Harit Nagpal (born 2 November 1961) is the Managing Director and Chief Executive Officer of Tata Play, formerly known as Tata Sky, since August 2010. He has over four decades of experience in the industry.

==Career==

Nagpal spent his first 15 working years in packaged goods industry with brands like Lakme, Marico and Pepsi. At the turn of the millennium he moved over to the services sector and worked with Shoppers Stop and Hutch/Orange/Vodafone before joining Tata Play (formerly, Tata Sky) in 2010.

He took over as Managing Director and Chief Executive Officer of Tata Sky in August 2010.
Before that he was Global Director Marketing at Vodafone.
He had also served as Director of Marketing and Business at Vodafone India Limited.
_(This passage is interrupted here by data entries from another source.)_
(** The first outcome after a greedy run: the longest run that can be
    continued, with the first way of continuing it. *)
Lemma star_head {Y : Type} (K : list ascii -> list token -> list Y)
    (c : class) (ts : list token) (y : Y) :
  head (flat_map (fun o => K (fst o) (snd o)) (star c ts)) = Some y <->
  exists tm rest,
    ts = tm ++ rest /\ Forall (fun t => in_class c (fst t) = true) tm
    /\ head (K (text tm) rest) = Some y
    /\ forall tm' rest', ts = tm' ++ rest' ->
         Forall (fun t => in_class c (fst t) = true) tm' ->
         (length tm < length tm')%nat -> K (text tm') rest' = [].
Proof.
  revert K. induction ts as [|t ts IH]; intros K.
  - simpl. rewrite app_nil_r. split.
    + intros Hh. exists [], []. split_and!; [done..|].
      intros tm' rest' Heq _ Hlt. destruct tm'; [simpl in Hlt; lia|done].
    + intros (tm & rest & Heq & _ & Hh & _).
      symmetry in Heq. apply app_eq_nil in Heq as [-> ->]. done.
  - simpl. destruct (in_class c (fst t)) eqn:Hc.
    + rewrite flat_map_app, flat_map_map, head_app_cases. simpl. rewrite app_nil_r.
      pose proof (IH (fun m r => K (snd t ++ m) r)) as IHy. simpl in IHy.
      destruct (head (flat_map (fun x => K (snd t ++ fst x) (snd x)) (star c ts)))
        as [y'|] eqn:Hh.
      * split.
        -- intros [= ->]. destruct IHy as [IHy _].
           destruct (IHy eq_refl) as (tm & rest & -> & Hall & Hk & Hmax).
           exists (t :: tm), rest. split_and!; [done|by constructor|done|].
           intros tm' rest' Heq Hall' Hlt.
           destruct tm' as [|t' tm']; [simpl in Hlt; lia|].
           injection Heq as <- Heq. apply Forall_cons in Hall' as [_ Hall'].
           rewrite text_cons. apply (Hmax tm' rest' Heq Hall'). simpl in Hlt. lia.
        -- intros (tm & rest & Heq & Hall & Hk & Hmax).
           destruct tm as [|t' tm].
           ++ exfalso. simpl in Heq. subst rest.
              apply head_Some in Hh as [l Hl].
              assert (Hnil : flat_map (fun x => K (snd t ++ fst x) (snd x)) (star c ts) = []);
                [|by rewrite Hnil in Hl].
              apply flat_map_nil. intros [m r] Hin. simpl.
              apply star_consumes in Hin as (tm & -> & -> & Hall').
              rewrite <- text_cons. apply (Hmax (t :: tm) r); [done|by constructor|simpl; lia].
           ++ injection Heq as <- Heq. apply Forall_cons in Hall as [_ Hall].
              apply IHy.
              exists tm, rest. split_and!; [done..|].
              intros tm' rest' Heq' Hall' Hlt. rewrite <- text_cons.
              apply (Hmax (t :: tm') rest'); [simpl; by f_equal|by constructor|simpl; lia].
      * apply head_None in Hh. rewrite flat_map_nil in Hh. split.
        -- intros Hk. exists [], (t :: ts). split_and!; [done..|].
           intros tm' rest' Heq Hall' Hlt.
           destruct tm' as [|t' tm']; [simpl in Hlt; lia|].
           injection Heq as <- ->. apply Forall_cons in Hall' as [_ Hall'].
           rewrite text_cons. apply (Hh (text tm', rest')). by apply star_complete.
        -- intros (tm & rest & Heq & Hall & Hk & Hmax).
           destruct tm as [|t' tm]; [simpl in Heq; by subst rest|exfalso].
           injection Heq as <- ->. apply Forall_cons in Hall as [_ Hall].
           pose proof (Hh (text tm, rest) (star_complete c tm rest Hall)) as Hnil.
           simpl in Hnil. by rewrite text_cons, Hnil in Hk.
    + simpl. rewrite app_nil_r. split.
      * intros Hk. exists [], (t :: ts). split_and!; [done..|].
        intros tm' rest' Heq Hall' Hlt.
        destruct tm' as [|t' tm']; [simpl in Hlt; lia|].
        injection Heq as <- ->. apply Forall_cons in Hall' as [Ht _]. congruence.
      * intros (tm & rest & Heq & Hall & Hk & _).
        destruct tm as [|t' tm]; [simpl in Heq; by subst rest|].
        injection Heq as <- ->. apply Forall_cons in Hall as [Ht _]. congruence.
Qed.
(** What the interpreter and the libraries give to a construction:
    whether [date.fromisoformat] accepts a string, [date.today()], the
    generated values of the [n]-th task, and [str(e)] of a
    [ValidationError] on the given fields. *)
Record runtime := {
    fromisoformat_ok : string -> bool;
    today : string;
    generated : nat -> Task.generated;
    error_text : list string -> string
  }.

(** [validate_date_format]. *)
Definition validate_date_format (rt : runtime) (v : string) : option string :=
  if fromisoformat_ok rt v then Some v else None.

(** [DailyTasks] built from [d]. *)
Definition validate (rt : runtime) (d : data) : result t :=
  let r_date :=
    match d_date d with
    | None => Some (today rt)
    | Some v => validate_date_format rt v
    end in
  let r_tasks :=
    match d_tasks d with
    | None => Some []
    | Some l => validate_list (fun i => Task.validate (generated rt i)) 0 l
    end in
  match r_date, r_tasks with
  | Some date, Some tasks =>
      Ok (Build_t date tasks (default DaySummary.init (d_summary d)))
  | _, _ =>
      ValidationError (field_error "date" r_date ++ field_error "tasks" r_tasks)
  end.

(** [DailyTasks(date=date, tasks=tasks)] on task instances, which are
    taken as they are. *)
Definition create (rt : runtime) (date : string) (tasks : list Task.t)
    : result t :=
  match validate_date_format rt date with
  | Some date => Ok (Build_t date tasks DaySummary.init)
  | None => ValidationError ["date"]
  end.

Definition model_dump (d : t) : data :=
  {| d_date := Some (date d);
     d_tasks := Some (map Task.model_dump (tasks d));
     d_summary := Some (summary d) |}.

Definition is_valid (rt : runtime) (d : t) : bool :=
  fromisoformat_ok rt (date d) && forallb Task.is_valid (tasks d).

Definition add_task (task : Task.t) (d : t) : t :=
  update_summary (Build_t (date d) (tasks d ++ [task]) (summary d)).

(** [remove_task]: the set after the call and the returned flag. *)
Definition remove_task (task_id : string) (d : t) : t * bool :=
  let original_length := len (tasks d) in
  let d1 :=
    Build_t (date d)
      (List.filter (fun x => negb (String.eqb (Task.id x) task_id)) (tasks d))
      (summary d) in
  if len (tasks d1) <? original_length
  then (update_summary d1, true)
  else (d1, false).

Definition ids (d : t) : list string := map Task.id (tasks d).

Definition get_task (task_id : string) (d : t) : option Task.t :=
  List.find (fun x => String.eqb (Task.id x) task_id) (tasks d).

Definition get_tasks_by_priority (p : Priority) (d : t) : list Task.t :=
  List.filter (fun x => bool_decide (Task.priority x = p)) (tasks d).

Definition get_tasks_by_status (s : TaskStatus) (d : t) : list Task.t :=
  DaySummary.by_status s (tasks d).

Definition get_tasks_by_time_block (b : TimeBlock) (d : t) : list Task.t :=
  List.filter (fun x => bool_decide (Task.time_block x = Some b)) (tasks d).

End DailyTasks.

(** ** The stores of the sync layer *)

(** [str(n)] of an integer, as an f-string prints it. *)
Definition str_int (n : Z) : string := NilEmpty.string_of_int (Z.to_int n).

(** [s.lower()], on ASCII letters. *)
Definition lower_ascii (c : ascii) : ascii :=
  let n := nat_of_ascii c in
  if ((65 <=? n)%nat && (n <=? 90)%nat)%bool then ascii_of_nat (n + 32) else c.

Fixpoint lower (s : string) : string :=
  match s with
  | EmptyString => EmptyString
  | String c rest => String (lower_ascii c) (lower rest)
  end.

(** [sub in s]. *)
Fixpoint contains (sub s : string) : bool :=
  String.prefix sub s
  || match s with
     | EmptyString => false
     | String _ rest => contains sub rest
     end.

(** The directory [data/daily]: the file [<date>.json] under its date. *)
Module Disk.

Inductive file :=
| Json (d : DailyTasks.data)
| Unreadable.

Abbreviation t := (gmap string file).

(** How [open(path, 'w')] followed by [json.dump] ends. *)
Inductive write := Written | OpenFails | DumpFails.

End Disk.

(** The table [daily_tasks] of the remote store, with [date] as its
    primary key, and the replies of the client library. *)
Module Remote.

Inductive reply (A : Type) : Type :=
| Raises (msg : string)
| Returns (a : A).

Arguments Raises {A} msg.
Arguments Returns {A} a.

Definition row : Type := DailyTasks.data.

Abbreviation table := (gmap string row).

(** The message of a unique-constraint violation (SQLSTATE 23505). *)
Definition duplicate_key_message : string :=
  "duplicate key value violates unique constraint daily_tasks_pkey".

(** The message of [.single()] on a result that is not one row. *)
Definition no_rows_message : string :=
  "JSON object requested, multiple (or no) rows returned".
He co-authored a case study on the subject of disruption "Tata Sky: Responding to a disruptive technology" which is now a part of the curriculum at the London Business School.

He has authored two books, "Adapt - To thrive, not just survive" and "Pivot - Between two options pick the third"

==Early life and education==

Nagpal graduated in Chemical Engineering from Panjab University, Chandigarh in 1983 and followed it up with an MBA from Faculty of Management Studies, University of Delhi in 1985.

He is listed as an illustrious alumni of Panjab University and of Faculty of Management Studies, University of Delhi.

He was born in New Delhi, India and spent his childhood between New Delhi and Roorkee, Uttarakhand. He is married with two children, Maanya Nagpal and Arsh Nagpal.